Navigating 20 Years of AI with 10 Groundbreaking Trends
Discover the ten key AI trends impacting the future of product development.
In 20 years, AI has shifted from being a tech outlier to a central player in shaping product development’s trajectory. This piece sheds light on the top 10 groundbreaking AI trends redefining our digital age and offers a peek into the future.
Table of Contents
Trend #1: Machine Learning – The Heartbeat of Modern AI
In the vast world of Artificial Intelligence, Machine Learning (ML) algorithms are pivotal. Imagine these algorithms as either a ‘White Box’ – where we can see and understand the inner workings – or a ‘Black Box’ – where the internal processes remain hidden, and we primarily see the output.

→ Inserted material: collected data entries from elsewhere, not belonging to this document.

(* ================================================================== *)
(** * A waiting task and the rest of the loop *)

(** A task that cannot step takes no part in the steps of the loop: with
    it or without it, the loop has the same steps. *)
Lemma loop_step_beside_blocked (r : Worker) (w : World)
      (others : list Worker) :
  wstep w r = None ->
  (forall w' others',
      loop_step (w, others) (w', others') <->
      loop_step (w, r :: others) (w', r :: others')) /\
  (forall p, loop_step (w, r :: others) p ->
             exists w' others', p = (w', r :: others')).
Proof.
  intros B. split.
  - intros w' others'. split.
    + intros H. inversion H as [w0 ks i k w1 k' Hi Hw Hmin]; subst.
      apply (@loop_run w (r :: others) (S i) k w' k'); auto.
      intros [|j] kj Hj Hs.
      * inversion Hj; subst. congruence.
      * eapply Hmin; eauto.
    + intros H.
      remember (w, r :: others) as p1 eqn:E1.
      remember (w', r :: others') as p2 eqn:E2.
      destruct H as [w0 ks i k w1 k' Hi Hw Hmin].
      inversion E1; subst w0 ks. clear E1.
      destruct i as [|i].
      * inversion Hi; subst. congruence.
      * cbn [replace_nth] in E2. inversion E2; subst. clear E2.
        apply (@loop_run w others i k w' k'); auto.
        intros j kj Hj Hs. apply (Hmin (S j) kj); auto.
  - intros p H.
    remember (w, r :: others) as p1 eqn:E1.
    destruct H as [w0 ks i k w1 k' Hi Hw Hmin].
    inversion E1; subst w0 ks. clear E1.
    destruct i as [|i].
    + inversion Hi; subst. congruence.
    + cbn [replace_nth]. eauto.
Qed.

(** C5, as the code has it.  An iteration of [MyReceiver.run] first
    awaits an item of its queue: on an empty queue the worker is suspended
    (it takes no step and stays running), and the loop has, with any other
    tasks, exactly the steps it has without the receiver, none of them the
    receiver's.  When an item is there the worker takes it and decodes it:
    an item that is UTF-8 is logged and the loop is back at the wait, an
    item that is not raises [UnicodeDecodeError], which ends the worker
    with nothing logged. *)
Theorem receiver_waits_then_logs
        (self : pytak.QueueWorker) (w : World) (wake : Z) :
  let q := pytak.queue self in
  let receiver := spawn_at (MyReceiver.run self) wake in
  (items q w = [] ->
   istep w wake (MyReceiver.run self) = Blocked /\
   state_of w wake (MyReceiver.run self) = Running /\
   (forall others w' others',
       loop_step (w, others) (w', others') <->
       loop_step (w, receiver :: others) (w', receiver :: others')) /\
   (forall others p,
       loop_step (w, receiver :: others) p ->
       exists w' others', p = (w', receiver :: others'))) /\
  (forall data rest, items q w = data :: rest ->
     let w1 := set_items q rest
                 (mkWorld (op_time w wake 0) (lag w) (1 + ticks w)
                          (tx w) (rx w) (logged w)
                          (trace w ++ [(op_time w wake 0, Get q data)])) in
     exists t1,
       exec 1 w wake (MyReceiver.run self) = Some (w1, wake, t1) /\
       match utf8_decode data with
       | Some text =>
         exec 3 w wake (MyReceiver.run self) =
           Some (set_items q rest
                   (mkWorld (op_time w wake 1) (lag w) (2 + ticks w)
                            (tx w) (rx w) (logged w ++ [received text])
                            (trace w ++
                               [ (op_time w wake 0, Get q data);
                                 (op_time w wake 1, Log (received text)) ])),
                 wake, MyReceiver.run self)
       | None =>
         istep w1 wake t1 = Raised UnicodeDecodeError /\
         state_of w1 wake t1 = Stopped UnicodeDecodeError /\
         logged w1 = logged w
       end).
Proof.
  intros q receiver. split.
  - intros H.
    assert (B : istep w wake (MyReceiver.run self) = Blocked)
      by (now apply receiver_blocked).
    assert (S0 : wstep w receiver = None).
    { unfold wstep, receiver. cbn [code wake_at]. now rewrite B. }
    split; [exact B|]. split; [unfold state_of; now rewrite B|].
    split.
    + intros others. apply (loop_step_beside_blocked receiver w others S0).
    + intros others. apply (loop_step_beside_blocked receiver w others S0).
  - intros data rest H w1.
    destruct (utf8_decode data) as [text|] eqn:U.
    + destruct (receiver_get self w wake H) as (t1 & E1 & _).
      exists t1. split; [exact E1|]. now apply receiver_step.
    + destruct (receiver_raises self w wake H U) as (t1 & E1 & R1).
      exists t1. split; [exact E1|]. split; [apply R1|].
      split; [unfold state_of; now rewrite R1|].
      unfold w1. now rewrite logged_set_items.
Qed.

(** C5, the counterexample: an item that is not UTF-8 is taken off the
    queue and never logged, however long the worker is run; the
    iteration ends in the exception of [data.decode()]. *)
Lemma receiver_takes_without_logging :
  let self := pytak.Build_QueueWorker rx_queue [] in
  let bad := [Byte.xe2; Byte.x82] in
  let w := start_world 0 [bad] in
  utf8_decode bad = None /\
  (exists w1 t1,
      exec 1 w 0 (MyReceiver.run self) = Some (w1, 0, t1) /\
      trace w1 = [(0, Get rx_queue bad)] /\
      items rx_queue w1 = [] /\
      state_of w1 0 t1 = Stopped UnicodeDecodeError) /\
  (forall n w' wake' t',
      exec n w 0 (MyReceiver.run self) = Some (w', wake', t') ->
      logged w' = []).
Proof.
  intros self bad w. split; [reflexivity|].
  destruct (@receiver_raises self w 0 bad []) as (t1 & E1 & R1);
    [reflexivity | reflexivity |].
  split.
  - do 2 eexists. split; [exact E1|]. split; [reflexivity|].
    split; [reflexivity|]. unfold state_of. now rewrite R1.
  - intros [|[|n]] w' wake' t' E.
    + inversion E; subst. reflexivity.
    + rewrite E1 in E. inversion E; subst. reflexivity.
    + change (S (S n)) with (1 + S n)%nat in E.
      rewrite exec_add, E1 in E. cbn [exec] in E. rewrite R1 in E.
      discriminate.
Qed.

(* ================================================================== *)
(** * Twelve seconds of [MySender] *)

(** C4, as the code has it.  [MySender.run], started not before 1970 on
    a machine whose clock does not go back and that takes no more than 7
    seconds over the first 11 operations, has put 2 or 3 events on its
    queue 12 seconds later (3 exactly when the first 17 operations take
    no more than 2 seconds): the events of its first iterations, built
    from the clock reads of their iteration.  Each of them is the text
    [marker_text] and decodes to an event of type [a-h-A-M-A] with one
    [point], at lat 40.781789 and lon -73.968698. *)
Theorem sender_enqueues_two_or_three_events
        (self : pytak.QueueWorker) (w : World) (n : nat) :
  (forall i, 0 <= lag w i) ->
  lags w 11 <= 7 * usec_per_sec ->
  0 <= clock w ->
  clock w + 72 * usec_per_sec < datetime_max ->
  (3 <= n)%nat ->
  let q := pytak.queue self in
  let deadline := clock w + 12 * usec_per_sec in
  exists w' wake' m,
    exec (n * 7) w (clock w) (MySender.run self)
    = Some (w', wake', MySender.run self) /\
    trace w' = trace w ++ flat_map (sender_ops q w) (seq 0 n) /\
    deadline < Z.max (clock w') wake' /\
    enqueued_until deadline q (flat_map (sender_ops q w) (seq 0 n))
    = map (fun k => (sender_time w k 5, sender_data w k)) (seq 0 m) /\
    (m = 2%nat \/ m = 3%nat) /\
    (m = 3%nat <-> lags w 17 <= 2 * usec_per_sec) /\
    forall k, (k < m)%nat ->
      exists e p,
        Codec.decode (sender_data w k) = inr e /\
        utf8_decode (sender_data w k)
        = Some (marker_text
                  (strftime (sender_time w k 1))
                  (strftime (sender_time w k 2))
                  (strftime (sender_time w k 3 + 60 * usec_per_sec))) /\
        tag e = u "event" /\
        ET.get e (u "type") = Some (u "a-h-A-M-A") /\
        children e = [p] /\
        tag p = u "point" /\
        ET.get p (u "lat") = Some (u "40.781789") /\
        ET.get p (u "lon") = Some (u "-73.968698").
Proof.
  intros L L11 H0 Hmax Hn q deadline.
  destruct (@sender_schedule self w n L) as (w' & wake' & E & _ & _ & HM & HT).
  fold q in HT.
  set (m := if lags w 17 <=? 2 * usec_per_sec then 3%nat else 2%nat).
  exists w', wake', m.
  split; [exact E|]. split; [exact HT|].
  assert (U : usec_per_sec = 1000000) by reflexivity.
  assert (M : datetime_min <= 0) by (vm_compute; discriminate).
  pose proof (fun j => @lags_nonneg w j L) as L0.
  split.
  { rewrite HM. pose proof (L0 (6 * n)%nat). unfold deadline. lia. }
  unfold enqueued_until. rewrite enqueued_sender_ops.
  set (g := fun k => (sender_time w k 5, sender_data w k)).
  set (f := fun td : Z * bytes => fst td <=? deadline).
  assert (T : forall k, (k < m)%nat -> sender_time w k 5 <= deadline).
  { intros k Hk. unfold sender_time, deadline.
    pose proof (@lags_le w 5 11 L ltac:(lia)).
    assert (K : (k < 2)%nat \/ k = 2%nat /\ lags w 17 <= 2 * usec_per_sec).
    { unfold m in Hk.
      destruct (Z.leb_spec (lags w 17) (2 * usec_per_sec)); lia. }
    destruct K as [K|[-> K]]; [destruct k as [|[|k]]; [| |lia]|].
    - change (6 * 0 + 5)%nat with 5%nat. lia.
    - change (6 * 1 + 5)%nat with 11%nat. lia.
    - change (6 * 2 + 5)%nat with 17%nat. lia. }
  split.
  { apply filter_prefix.
    - unfold m. destruct (_ <=? _); lia.
    - intros k Hk. unfold f, g. cbn [fst]. apply Z.leb_le. now apply T.
    - intros k Hk. unfold f, g. cbn [fst]. apply Z.leb_gt.
      unfold sender_time, deadline.
      assert (K : (3 <= k)%nat \/ k = 2%nat /\ 2 * usec_per_sec < lags w 17).
      { unfold m in Hk.
        destruct (Z.leb_spec (lags w 17) (2 * usec_per_sec)); lia. }
      destruct K as [K|[-> K]].
      + pose proof (L0 (6 * k + 5)%nat). lia.
      + change (6 * 2 + 5)%nat with 17%nat. lia. }
  split.
  { unfold m. destruct (_ <=? _); auto. }
  split.
  { unfold m. destruct (Z.leb_spec (lags w 17) (2 * usec_per_sec)).
    - split; auto.
    - split; [discriminate | lia]. }
  intros k Hk. specialize (T k Hk).
  assert (T12 : clock w <= sender_time w k 2
                /\ sender_time w k 2 <= sender_time w k 3
                /\ sender_time w k 3 <= sender_time w k 5).
  { unfold sender_time.
    pose proof (L0 (6 * k + 2)%nat).
    pose proof (@lags_le w (6 * k + 2) (6 * k + 3) L ltac:(lia)).
    pose proof (@lags_le w (6 * k + 3) (6 * k + 5) L ltac:(lia)). lia. }
  unfold deadline in T.
  do 2 eexists. split.
  { unfold sender_data.
    destruct (@decode_valid_events (sender_time w k 1) (sender_time w k 2)
                (sender_time w k 3 + 60 * usec_per_sec)) as [_ V];
      [lia | lia | lia | exact V]. }
  split; [apply marker_event_text|].
  repeat split.
Qed.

What’s interesting is how these algorithms learn from data. Just like we might guess the next move in a game based on past plays, ML algorithms predict outcomes using a technique called ‘backpropagation’. Think of backpropagation as the algorithm’s way of retracing its steps, refining its guesses until it gets them right.
Here’s a brief look at the types of learning these algorithms use:
- Supervised Learning: Like a student with a teacher, it uses known data to predict outcomes.
- Semi-Supervised Learning: Combines the methods of the student and the explorer, using both known and unknown data.
- Self-Supervised Learning: An independent learner that sets its own questions based on the data it sees.
- Unsupervised Learning: The explorer, discovering patterns on its own, often used in visual systems and making recommendations.
- Reinforcement Learning: Learns through trial and error, like playing a game and adjusting strategies for the win.
- Deep Reinforcement Learning: Uses deep thinking (or complex processing) to further refine the game strategies.
- Incremental Learning: Continuously evolves by incorporating new data, similar to how we never stop learning.
- Transfer Learning: Takes knowledge from one area and applies it to another, like using basketball skills in a netball game.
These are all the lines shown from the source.